Lakome
Sahara Marocain,
le discours de la panique
Ahmed Benseddik
Mercredi 30 octobre 2013
Un réveil tardif
Le roi du Maroc, une fois n'est pas
coutume, reconnaît que le dossier du
Sahara traverse un moment pénible.
Lors du discours d'ouverture de la
nouvelle session parlementaire le 10
octobre 2013, il a notamment déclaré: « La
situation est difficile. Rien n'est
encore tranché. Les manœuvres des
adversaires de notre intégrité
territoriale ne vont pas s'arrêter, ce
qui pourrait placer notre cause devant
des développements décisifs. »
Ahmed Benseddik
Mohammed VI en a profité pour reprocher
aux parlementaires et aux partis leur
passivité en affirmant, une fois n'est
pas coutume aussi, que « la question
du Sahara n'est pas seulement la
responsabilité du Roi, mais elle est
également la cause de tous et de chacun
: institutions de l'Etat, parlement,
Conseils élus, et tous les acteurs
politiques, syndicaux et économiques,
les organisations de la société civile,
les médias et l'ensemble des citoyens. »
Le reproche est plus vif quand il
a déclaré que « la majorité des acteurs
ne se mobilisent avec force qu'en cas de
danger imminent menaçant notre intégrité
territoriale, comme s'ils attendaient le
feu vert avant d'entreprendre quoique ce
soit. »
Ainsi, après avoir monopolisé avec
ses proches courtisans, la gestion de ce
dossier, la franchise soudaine traduit
le désarroi d'un homme et l'échec d'un
système de gouvernance qui demeure en
état de gravitation perpétuelle autour
du même homme et de ses humeurs,
autoritarisme oblige.
Rétrospective rapide
Pourtant, c'est le même Mohammed VI
qui, il y a à peine trois mois,
affirmait sur un ton satisfait, lors
du discours du trône le 30 juillet
2013 : « Le capital sympathie dont
jouit notre première cause à
l'international, s'est accru grâce à une
bonne appréciation des tenants et des
aboutissants de la question de notre
intégrité territoriale.
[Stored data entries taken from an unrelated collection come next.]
Lemma loop_trace_no_banner audience authored completed content :
  EPrint (LF +:+ "=== Flow Complete ===")
  ∉ loop_trace audience authored completed content.
Proof.
  revert completed content.
  induction authored as [|[s raw] authored IH]; intros completed content; simpl.
  - apply not_elem_of_nil.
  - intros [[=]|[[=]|[[=]|?]%elem_of_cons]%elem_of_cons]%elem_of_cons.
    by eapply IH.
Qed.

(** No step of the flow prints the line that announces its completion. *)
Lemma flow_kickoff_no_banner w :
  EPrint (LF +:+ "=== Flow Complete ===") ∉ (flow_kickoff w).2.
Proof.
  rewrite flow_kickoff_run.
  assert (EPrint (LF +:+ "=== Flow Complete ===") ∉ (get_user_input w).2) as H1.
  { unfold get_user_input, bind, print, input, modify_state, ask_audience, get_state, ret.
    simpl. destruct (stdin w) as [|t lines]; simpl.
    - intros [[=]|[[=]|[]%elem_of_nil]%elem_of_cons]%elem_of_cons.
    - pose proof (audience_loop_no_banner lines
                    (mkWorld (set_topic t (self_state w)) lines (env w))) as Hloop.
      destruct (audience_loop lines _) as [[[[]|e] w1] evs1]; simpl in *.
      + intros [[=]|[[=]|[?|[[=]|[]%elem_of_nil]%elem_of_cons]%elem_of_app]%elem_of_cons]%elem_of_cons.
        done.
      + intros [[=]|[[=]|?]%elem_of_cons]%elem_of_cons. done. }
  assert (∀ state w1, EPrint (LF +:+ "=== Flow Complete ===")
                      ∉ (create_guide_outline state w1).2) as H2.
  { intros state w1. rewrite create_guide_outline_run. cbv zeta.
    destruct (llm_call _ _ _) as [[response|m] e1];
      [destruct (parse_outline response) as [[d o]|e];
       [destruct (os_makedirs _ _) as [[[]|m] e2];
        [destruct (write_file _ _ _) as [[[]|m] e3]|]|]|];
      simpl; intros Hin; repeat (apply elem_of_cons in Hin as [[=]|Hin]);
      by apply elem_of_nil in Hin. }
  assert (∀ outline w2, EPrint (LF +:+ "=== Flow Complete ===")
                        ∉ (write_and_compile_guide outline w2).2) as H3.
  { intros outline w2. rewrite write_and_compile_guide_run.
    destruct (write_sections _ _ _) as [[[c|e] w3] evs3] eqn:Hloop.
    - apply write_sections_returns in Hloop as (raws & _ & _ & _ & ->). cbv zeta.
      destruct (write_file _ _ _) as [[[]|m] e4]; simpl;
        intros [[=]|[Hin|Hin]%elem_of_app]%elem_of_cons;
        try (by eapply loop_trace_no_banner);
        repeat (apply elem_of_cons in Hin as [[=]|Hin]); by apply elem_of_nil in Hin.
    - apply write_sections_raises in Hloop as (? & ? & ? & ? & ? & _ & _ & _ & _ & ->).
      simpl. intros [[=]|[Hin|Hin]%elem_of_app]%elem_of_cons;
        try (by eapply loop_trace_no_banner);
        repeat (apply elem_of_cons in Hin as [[=]|Hin]); by apply elem_of_nil in Hin. }
  destruct (get_user_input w) as [[[state|e] w1] evs1]; [|done].
  specialize (H2 state w1).
  destruct (create_guide_outline state w1) as [[[outline|e] w2] evs2].
  - specialize (H3 outline w2).
    destruct (write_and_compile_guide outline w2) as [[r w3] evs3]. simpl in *.
    by intros [?|[?|?]%elem_of_app]%elem_of_app.
  - simpl in *. by intros [?|?]%elem_of_app.
Qed.
(** The directory [set_config] creates is [$HOME/.mne]. *)
Lemma split_config_path (h : string) :
  path_split_head (config_path_of h) = path_join h ".mne".
Proof.
  destruct (path_join_mne_ends h) as [b Hb]. unfold config_path_of. rewrite Hb.
  assert (Hj : path_join (b ++ ".mne") "mne-python.json" =
               ((b ++ ".mne") ++ "/" ++ "mne-python.json")%string).
  { unfold path_join. destruct (b ++ ".mne")%string as [|c r] eqn:E.
    - destruct b; discriminate.
    - rewrite <- E, get_last_mne. reflexivity. }
  rewrite Hj. unfold path_split_head.
  rewrite rev_string_app.
  remember (rev_string (b ++ ".mne") "") as X eqn:HX.
  cbn.
  assert (Hh : rev_string X "/" = ((b ++ ".mne") ++ "/")%string)
    by (rewrite HX, rev_string_rev; reflexivity).
  rewrite Hh.
  assert (He : String.eqb ((b ++ ".mne") ++ "/")%string "" = false)
    by (destruct b; reflexivity).
  assert (Ha : all_slashes ((b ++ ".mne") ++ "/")%string = false)
    by (rewrite !all_slashes_app; destruct (all_slashes b); reflexivity).
  rewrite He, Ha. cbn [negb andb].
  rewrite rev_string_app. cbn.
  rewrite rev_string_app. cbn.
  rewrite rev_string_rev. reflexivity.
Qed.

(** [set_config] on a config file that is not valid JSON raises
    [ValueError] and leaves the file and the directories as they were. *)
Theorem set_config_malformed k value h w :
  match value with PStr _ | PNone => True | _ => False end ->
  assoc "HOME" (c_environ w) = Some h ->
  assoc (config_path_of h) (c_files w) = Some CfgMalformed ->
  snd (set_config (PStr k) value w) = CRaise CValueError /\
  c_files (fst (set_config (PStr k) value w)) = c_files w /\
  c_dirs (fst (set_config (PStr k) value w)) = c_dirs w.
Proof.
  intros Hv Hh Hf. unfold config_path_of in Hf.
  destruct (set_config (PStr k) value w) as [w' r] eqn:H. cbn [fst snd].
  destruct value as [|b|z|v|]; try contradiction;
  unfold set_config, get_config_path, os_mkdir, write_json, cbind, cwhen,
    cwarn, cinfo, cmodify, cget, cret, craise, with_dirs, with_files in H;
  cfg_case H; try congruence;
  injection H as <- <-; (split; [|split]); reflexivity.
Qed.

Lemma set_config_malformed_witness :
  let w := mkCWorld [("HOME", "/home/u")] ["/home/u"; "/home/u/.mne"]
             [("/home/u/.mne/mne-python.json", CfgMalformed)] [] [] (PInt 0) in
  (match PStr "1" with PStr _ | PNone => True | _ => False end) /\
  assoc "HOME" (c_environ w) = Some "/home/u" /\
  assoc (config_path_of "/home/u") (c_files w) = Some CfgMalformed /\
  snd (set_config (PStr "MNE_USE_CUDA") (PStr "1") w) = CRaise CValueError /\
  c_files (fst (set_config (PStr "MNE_USE_CUDA") (PStr "1") w)) = c_files w /\
  c_dirs (fst (set_config (PStr "MNE_USE_CUDA") (PStr "1") w)) = c_dirs w.
Proof.
  intros w. split; [exact I|]. split; [reflexivity|]. split; [reflexivity|].
  exact (set_config_malformed "MNE_USE_CUDA" (PStr "1") "/home/u" w I
           eq_refl eq_refl).
Defined.

(** When [$HOME/.mne] does not exist and neither does its parent
    directory, [set_config] raises [OSError] from [os.mkdir] and writes
    no file and no directory. *)
Theorem set_config_no_parent_dir k value h w :
  match value with PStr _ | PNone => True | _ => False end ->
  assoc "HOME" (c_environ w) = Some h ->
  match assoc (config_path_of h) (c_files w) with
  | Some CfgMalformed => False
  | _ => True
  end ->
  is_dir w (path_join h ".mne") = false ->
  assoc (path_join h ".mne") (c_files w) = None ->
  path_split_head (path_join h ".mne") <> "" ->
  is_dir w (path_split_head (path_join h ".mne")) = false ->
  snd (set_config (PStr k) value w) = CRaise COSError /\
  c_files (fst (set_config (PStr k) value w)) = c_files w /\
  c_dirs (fst (set_config (PStr k) value w)) = c_dirs w.
Proof.
  intros Hv Hh Hf Hd Hdf Hpe Hpd.
  apply String.eqb_neq in Hpe. unfold is_dir in Hd, Hpd.
  destruct (set_config (PStr k) value w) as [w' r] eqn:H. cbn [fst snd].
  destruct value as [|b|z|v|]; try contradiction;
  unfold set_config, get_config_path, os_mkdir, write_json, cbind, cwhen,
    cwarn, cinfo, cmodify, cget, cret, craise, with_dirs, with_files, is_dir in H;
  cfg_case H; try congruence.
  all: match goal with Hs : Some ?s = Some ?t |- _ =>
         injection Hs as Hst; subst s end.
  all: fold (config_path_of h) in *; rewrite ?split_config_path in *.
  all: rewrite ?Hd, ?Hdf, ?Hpe, ?Hpd in *; cbn [negb orb is_some] in *;
    try discriminate.
  all: first
    [ injection H as <- <-; (split; [|split]); reflexivity
    | match goal with Hx : assoc _ _ = Some CfgMalformed |- _ =>
        rewrite Hx in Hf; contradiction end ].
Qed.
Cette évolution
trouve son illustration dans le soutien
grandissant apporté à notre initiative
judicieuse, en l'occurrence notre
proposition d'autonomie. A cet égard,
Nous relevons notamment que la dernière
résolution du Conseil de Sécurité a
fermement réaffirmé les paramètres
incontournables pour parvenir à une
solution politique consensuelle et
réaliste. »
C'est aussi le même roi, qui une
année auparavant, déclarait sereinement
le 30 juillet 2012: « A cet effet,
le Royaume du Maroc réaffirme sa
détermination à continuer à s'investir
de bonne foi dans le processus de
négociation visant à trouver une
solution définitive au différend
régional artificiel autour du Sahara
marocain, sur la base de la proposition
marocaine d'autonomie, dont le sérieux
et la crédibilité sont reconnus par la
communauté internationale, et dans le
cadre de la souveraineté et de
l'intégrité territoriale du Maroc. »
Deux années auparavant, le 30 juillet
2010, le discours rappelait les vertus
de seule vision royale: « En tout
état de cause, le Maroc continuera à
défendre sa souveraineté, son unité
nationale et son intégrité territoriale,
avec la détermination de ne pas renoncer
au moindre pouce de son Sahara. Nous
continuerons donc à aller de l'avant
dans la mise en œuvre de la vision
ambitieuse que Nous avons définie dans
Notre dernier discours de la Marche
Verte. Ainsi, le Sahara marocain sera en
tête des bénéficiaires du processus de
régionalisation avancée. De même que
seront poursuivis sans relâche les
efforts soutenus que nous déployons en
faveur du développement solidaire de nos
provinces du Sud. Nous comptons au même
titre, procéder à une restructuration
profonde du Conseil Royal Consultatif
pour les Affaires Sahariennes
(CORCAS). »
Depuis, la régionalisation, avancée
n'a pas avancé d'un iota. Quant au
malheureux CORCAS, il est tombé dans
les oubliettes et a même été
royalement "zappé" lorsque le roi a
confié au conseil économique, social et
environnemental la mission de définir
une feuille de route pour le
développement des provinces du Sud. Les
honorables parlementaires-applaudisseurs
n'ont pas levé le petit doigt.
Une diplomatie sans vision
stratégique
En réalité, le discours du roi du 10
Octobre reconnait à demi-mot le déficit
de vision stratégique diplomatique au
Maroc et l'absence de la diplomatie
préventive. En effet, les millions de
dollars dépensés par le Palais et ses
organes, sans aucun contrôle
parlementaire, pour s'attirer la
sympathie de certains lobbies aux USA et
ailleurs, n'ont pas été très rentables.
La « taginisation » et la « mamounisation »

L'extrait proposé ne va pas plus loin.